Lemma collectUnknownProps_console (type : string) (ks : list string)
      (debugID : option nat) :
  forall unknownProps h,
  exists new,
    console (snd (collectUnknownProps E type ks debugID unknownProps h))
      = (console h ++ new)%list
    /\ (length new <= length ks)%nat
    /\ Forall (lineAbout ks) new.
Proof.
  induction ks as [|key rest IH]; intros unknownProps h; simpl.
  - exists []. rewrite app_nil_r. repeat split; [simpl; lia | constructor].
  - unfold bind.
    pose proof (validateProperty_console E type key debugID h) as Hone.
    destruct (validateProperty E type key debugID h) as [[b|e] h1]; simpl in *.
    + destruct (IH (if b then unknownProps else (unknownProps ++ [key])%list) h1)
        as (new & Hnew & Hlen & Hall).
      destruct Hone as [Hsame | (w & Hw & Hper & Hhd)].
      * exists new. rewrite Hnew, Hsame. repeat split; [simpl; lia|].
        eapply Forall_impl; [exact Hall|]. intros w. apply lineAbout_weaken.
      * exists (w :: new). rewrite Hnew, Hw, <- app_assoc. simpl.
        repeat split; [simpl; lia|]. constructor.
        -- split; [exact Hper|]. exists key. split; [left; reflexivity | exact Hhd].
        -- eapply Forall_impl; [exact Hall|]. intros w'. apply lineAbout_weaken.
    + destruct Hone as [Hsame | (w & Hw & Hper & Hhd)].
      * exists []. rewrite app_nil_r. repeat split; [exact Hsame | simpl; lia | constructor].
      * exists [w]. repeat split; [exact Hw | simpl; lia |].
        constructor; [|constructor].
        split; [exact Hper|]. exists key. split; [left; reflexivity | exact Hhd].
Qed.

(** X9.  On any heap and however it completes, [validateProperties] only
    appends to the console, at most one line per key of the bag; each line
    is a "Did you mean" line of [validateProperty] about one of the keys.
    The combined "Unknown prop(s)" message is never among them. *)
Theorem validateProperties_writes_per_key_lines_only
        (type : string) (props : Bag) (debugID : option nat) (h : Heap) :
  exists new,
    console (snd (validateProperties E type props debugID h))
      = (console h ++ new)%list
    /\ (length new <= length (keys props))%nat
    /\ Forall (lineAbout (keys props)) new.
Proof.
  unfold validateProperties.
  destruct (_ || _); simpl.
  - exists []. rewrite app_nil_r. repeat split; [simpl; lia | constructor].
  - unfold warnUnknownProperties, bind.
    pose proof (collectUnknownProps_console type (keys props) debugID [] h) as Hlines.
    destruct (collectUnknownProps_adds_nothing E type (keys props) debugID [] h)
      as [Hv | [e He]];
      destruct (collectUnknownProps E type (keys props) debugID [] h)
        as [[l|e'] h1]; simpl in *; try discriminate; try exact Hlines.
    injection Hv as ->. exact Hlines.
Qed.

Lemma collectUnknownProps_ignores_type (type1 type2 : string) (ks : list string)
      (debugID : option nat) :
  forall unknownProps h,
    collectUnknownProps E type1 ks debugID unknownProps h
    = collectUnknownProps E type2 ks debugID unknownProps h.
Proof.
  induction ks as [|key rest IH]; intros unknownProps h; simpl.
  - reflexivity.
  - unfold bind.
    change (validateProperty E type2 key debugID h)
      with (validateProperty E type1 key debugID h).
    destruct (validateProperty E type1 key debugID h) as [[b|e] h1];
      [apply IH | reflexivity].
Qed.

(** X10.  Which standard tag a bag sits on makes no difference: for two
    tag names without a hyphen, [validateProperties] completes the same
    way and leaves the same heap, console included. *)
Theorem standard_tags_are_interchangeable
        (type1 type2 : string) (props : Bag) (debugID : option nat) (h : Heap) :
  indexOf type1 "-" < 0 ->
  indexOf type2 "-" < 0 ->
  validateProperties E type1 props debugID h
  = validateProperties E type2 props debugID h.
Proof.
  intros H1 H2. unfold validateProperties.
  apply Z.leb_gt in H1. apply Z.leb_gt in H2. rewrite H1, H2. simpl.
  destruct (ToBoolean (get props "is")); [reflexivity|].
  unfold warnUnknownProperties, bind.
  rewrite (collectUnknownProps_ignores_type type1 type2).
  destruct (collectUnknownProps_adds_nothing E type2 (keys props) debugID [] h)
    as [Hv | [e He]];
    destruct (collectUnknownProps E type2 (keys props) debugID [] h)
      as [[l|e'] h1]; simpl in *; try discriminate; try reflexivity.
  injection Hv as ->. reflexivity.
Qed.

Lemma sound_perform (c : Call) (h : Heap) :
  sound h ->
  ~ In "hasOwnProperty" (callKeys c) ->
  fst (perform E c h) = Normal tt /\ sound (snd (perform E c h)).
Proof.
  intros [Hask Hnames] Hnot.
  assert (forall type props debugID,
             ~ In "hasOwnProperty" (keys props) ->
             fst (validateProperties E type props debugID h) = Normal tt
             /\ sound (snd (validateProperties E type props debugID h))) as Hvp.
  { intros type props debugID Hk. split.
    - apply validateProperties_completes; assumption.
    - split.
      + unfold validateProperties. destruct (_ || _); [exact Hask|].
        unfold warnUnknownProperties, bind.
        destruct (collectUnknownProps_completes E type (keys props) debugID [] h
                    Hask Hnames Hk) as [Hv Hask1].
        destruct (collectUnknownProps E type (keys props) debugID [] h)
          as [[l|e] h1]; simpl in *; try discriminate.
        injection Hv as ->. exact Hask1.
      + rewrite <- Hnames.
        apply (ev_names _ _ (frames_validateProperties E type props debugID h)). }
  destruct c as [type p d | d [[[tag|] p]|] | d [[[tag|] p]|]]; simpl in *;
    first [ apply Hvp; exact Hnot | split; [reflexivity | split; assumption] ].
Qed.

Lemma sound_after (cs : list Call) :
  forall h,
    sound h ->
    (forall c, In c cs -> ~ In "hasOwnProperty" (callKeys c)) ->
    sound (after E cs h).
Proof.
  induction cs as [|c rest IH]; intros h Hs Hall; simpl.
  - exact Hs.
  - apply IH.
    + apply sound_perform; [exact Hs | apply Hall; left; reflexivity].
    + intros c' Hin. apply Hall. right. exact Hin.
Qed.

Lemma sound_loaded : sound loaded.
Proof. split; reflexivity. Qed.

(** X11.  In a sequence of calls made after load in which no bag has the
    key [hasOwnProperty], every call completes normally. *)
Theorem calls_complete_without_hasOwnProperty_key
        (before : list Call) (c : Call) (rest : list Call) :
  (forall c', In c' (before ++ c :: rest) -> ~ In "hasOwnProperty" (callKeys c')) ->
  fst (perform E c (after E before loaded)) = Normal tt.
Proof.
  intros Hall.
  apply sound_perform.
  - apply sound_after; [apply sound_loaded|].
    intros c' Hin. apply Hall. apply in_or_app. left. exact Hin.
  - apply Hall. apply in_or_app. right. left. reflexivity.
Qed.

End Batches.

Lemma standard_tags_are_interchangeable_witness :
  validateProperties sampleExternals "div" [("class", Str "a")] None loaded
  = validateProperties sampleExternals "span" [("class", Str "a")] None loaded.
Proof.
  apply (standard_tags_are_interchangeable sampleExternals "div" "span").
  - reflexivity.
  - reflexivity.
Defined.

Lemma calls_complete_without_hasOwnProperty_key_witness :
  fst (perform sampleExternals
         (CallValidateProperties "div" [("class", Str "a"); ("toString", Str "b")] None)
         (after sampleExternals
            [CallOnBeforeMountComponent (Some 1%nat)
               (Some {| type := HostTag "input"; props := [("valueOf", Str "v")] |})]
            loaded))
  = Normal tt.
Proof.
  apply (calls_complete_without_hasOwnProperty_key sampleExternals
           [CallOnBeforeMountComponent (Some 1%nat)
              (Some {| type := HostTag "input"; props := [("valueOf", Str "v")] |})]
           (CallValidateProperties "div" [("class", Str "a"); ("toString", Str "b")] None)
           []).
  intros c' Hin Hkey. simpl in Hin.
  destruct Hin as [<- | [<- | []]]; simpl in Hkey;
    repeat (destruct Hkey as [Hkey|Hkey]; [discriminate Hkey|]); exact Hkey.
Defined.

Section Repeats.

Variable E : Externals.

Lemma validateProperty_keeps_recorded (tagName name n : string)
      (debugID : option nat) (h : Heap) :
  warnedProperties h !! n = Some true ->
  warnedProperties (snd (validateProperty E tagName name debugID h)) !! n
    = Some true.
Proof.
  intros Hn.
  pose proof (assign_keeps_true (warnedProperties h) name n Hn) as Hkeep.
  unfold validateProperty, bind, gets, lift, modify, warning, ret,
    hasOwnProperty, DOMProperty.isReservedProp.
  simpl.
  repeat match goal with
         | |- context [if ?b then _ else _] => destruct b; simpl
         | |- context [match ?x with _ => _ end] => destruct x; simpl
         end; assumption.
Qed.

Lemma collectUnknownProps_keeps_recorded (type : string) (ks : list string)
      (debugID : option nat) (n : string) :
  forall unknownProps h,
    warnedProperties h !! n = Some true ->
    warnedProperties (snd (collectUnknownProps E type ks debugID unknownProps h)) !! n
      = Some true.
Proof.
  induction ks as [|key rest IH]; intros unknownProps h Hn; simpl.
  - exact Hn.
  - unfold bind.
    pose proof (validateProperty_keeps_recorded type key n debugID h Hn) as Hn1.
    destruct (validateProperty E type key debugID h) as [[b|e] h1]; simpl in *.
    + apply IH. exact Hn1.
    + exact Hn1.
Qed.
====
- What is needed
Retype, in the same exact form, the lines of the material above from the line holding "of the keys." through the line holding "- unfold warnUnknownProperties, bind.".

- Answer box
    is a "Did you mean" line of [validateProperty] about one of the keys.
    The combined "Unknown prop(s)" message is never among them. *)
Theorem validateProperties_writes_per_key_lines_only
        (type : string) (props : Bag) (debugID : option nat) (h : Heap) :
  exists new,
    console (snd (validateProperties E type props debugID h))
      = (console h ++ new)%list
    /\ (length new <= length (keys props))%nat
    /\ Forall (lineAbout (keys props)) new.
Proof.
  unfold validateProperties.
  destruct (_ || _); simpl.
  - exists []. rewrite app_nil_r. repeat split; [simpl; lia | constructor].
  - unfold warnUnknownProperties, bind.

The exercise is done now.